A. HUVECs were exposed to 2-ME (10⁻⁵ M) for 20 min, in the presence or absence of GW9662 (GW—20 μM). Cell content of phosphor-Akt (P-Akt), phospho-eNOS (P-eNOS) or β-actin were shown by western blot. n = 3, * P < 0.01 vs. CON; # P < 0.01 vs.2-ME. B. HUVECs were exposed to 2-ME (10⁻⁵ M) for 20 min, in the presence or absence of GW9662 (GW—20 μM). The medium NO concentrations were measured. n = 5, * P < 0.01 vs.
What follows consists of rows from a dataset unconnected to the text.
(** What has been uploaded is no longer registered; its log goes. *)
Lemma upload_mark_data fl now w w' :
  world_ok dep mapf reducef w → data_ok w →
  handle_event dep (S spin) (UploadMark fl now) w = Ret w' → data_ok w'.
Proof.
  intros Hw Hd. pose proof (ok_coordinator _ _ _ _ Hw) as Hc. cbn [handle_event]. fold (durable w).
  pose proof (ok_uploader _ _ _ _ Hw) as Hup. pose proof (ok_sending _ Hd) as Hsend.
  unfold uploader_ok in Hup. unfold sending_ok in Hsend.
  destruct (uploader (goroutines w)) as [| | |[|h todo] U] eqn:Eu;
    [by intros <-%Ret_inj..| |by intros <-%Ret_inj].
  intros <-%Ret_inj. destruct Hup as (_ & Hreg & _). destruct Hsend as [Hwait Hsent]. cbn [app] in *.
  fold (marked fl now U (durable w)). destruct (marked_effects fl now U (durable w)) as (_ & Hl & Hh & _).
  pose proof (λ h, marked_log fl now U (durable w) h) as Hlog.
  set (d' := marked fl now U (durable w)) in *.
  match goal with |- data_ok ?x => set (w' := x) end. assert (durable w' = d') as Ed by done.
  rewrite Forall_forall in Hreg. rewrite Forall_forall in Hwait. rewrite Forall_forall in Hsent.
  assert (Forall handle_ok U) as HU.
  { apply Forall_forall. intros h Hin. destruct (Hsent h Hin) as (st & Hst & _).
    apply (ok_clients _ _ Hc). by eexists. }
  assert (pending w' = pending w) as Ep.
  { unfold pending, queued, uploader_held. by rewrite Ed, Hl, Eu. }
  assert (∀ h, waiting w' h = waiting w h) as Ew by (intros h'; unfold waiting; by rewrite Ep).
  assert (∀ h, handle_ok h → h ∉ U → total_log w' h = total_log w h) as Et.
  { intros h Hok Hin. unfold total_log. by rewrite Ew, Ed, Hlog. }
  split.
  - rewrite Ep. apply Hd.
  - intros h. by right.
  - intros h st Hst. pose proof (ok_client _ Hd h st Hst) as Hcl.
    destruct (ok_clients _ _ Hc h) as [Hok _]; [by eexists|].
    destruct (decide (h ∈ U)) as [Hin|Hin]; cycle 1.
    { apply (client_ok_same w); [done| |by apply Et|by rewrite Ew|done]. by rewrite Ed, Hh, decide_False. }
    destruct Hcl as [Hacc Hrcv]. rewrite (Hreg h Hin) in Hrcv. split; [done|].
    rewrite Ed, Hh, decide_True by done. rewrite Ew. split; [by apply Hwait|right].
    destruct (ok_handles _ _ Hc h true (Hreg h Hin)) as (st' & Hst' & Hclosed).
    destruct (Hsent h Hin) as (st'' & Hst'' & Hcon). change (clients w') with (clients w) in Hst.
    rewrite Hst in Hst', Hst''. injection Hst' as <-. injection Hst'' as <-.
    destruct Hrcv as (_ & Hend & _). split_and!; [done|by apply Hclosed|by apply Hend].
  - intros h Hok Hn. destruct (decide (h ∈ U)) as [Hin|Hin].
    { destruct (Hsent h Hin) as (st & Hst & _). change (clients w') with (clients w) in Hn. congruence. }
    rewrite Et by done. exact (ok_fresh _ Hd h Hok Hn).
  - done.
Qed.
CON; # P < 0.01 vs.2-ME. C. Expression of PPARγ mRNA was detected by RT-PCR using total RNA extracted from HUVECs. GAPDH mRNA was used as an internal control. D. HUVECs were transfected with 100 nM target siRNAs for PPARγ or scrambled siRNA for 48 h and then treated with 2-ME (10⁻⁵ M) for 20 min. Cell content of P-eNOS, eNOS, P-Akt, Akt, PPARγ or β-actin were shown by western blot. n = 3, * P < 0.01 vs. corresponding CON; # P < 0.01 vs. corresponding 2-ME treatment group transfected with scrambled siRNA. E. HUVECs were treated with 2-ME at different doses as indicated for 20 min and then cells were stained with an Ab vs. tubulin (FITC; green staining). Nuclei were counterstained in blue with DAPI. All the experiments were repeated three times with consistent results, and a representative result is shown.F. The effect of GW9662 (GW—20 μM) on 2-ME (10⁻⁵ M)-induced dilation were shown. The experiments were repeated six times with consistent results.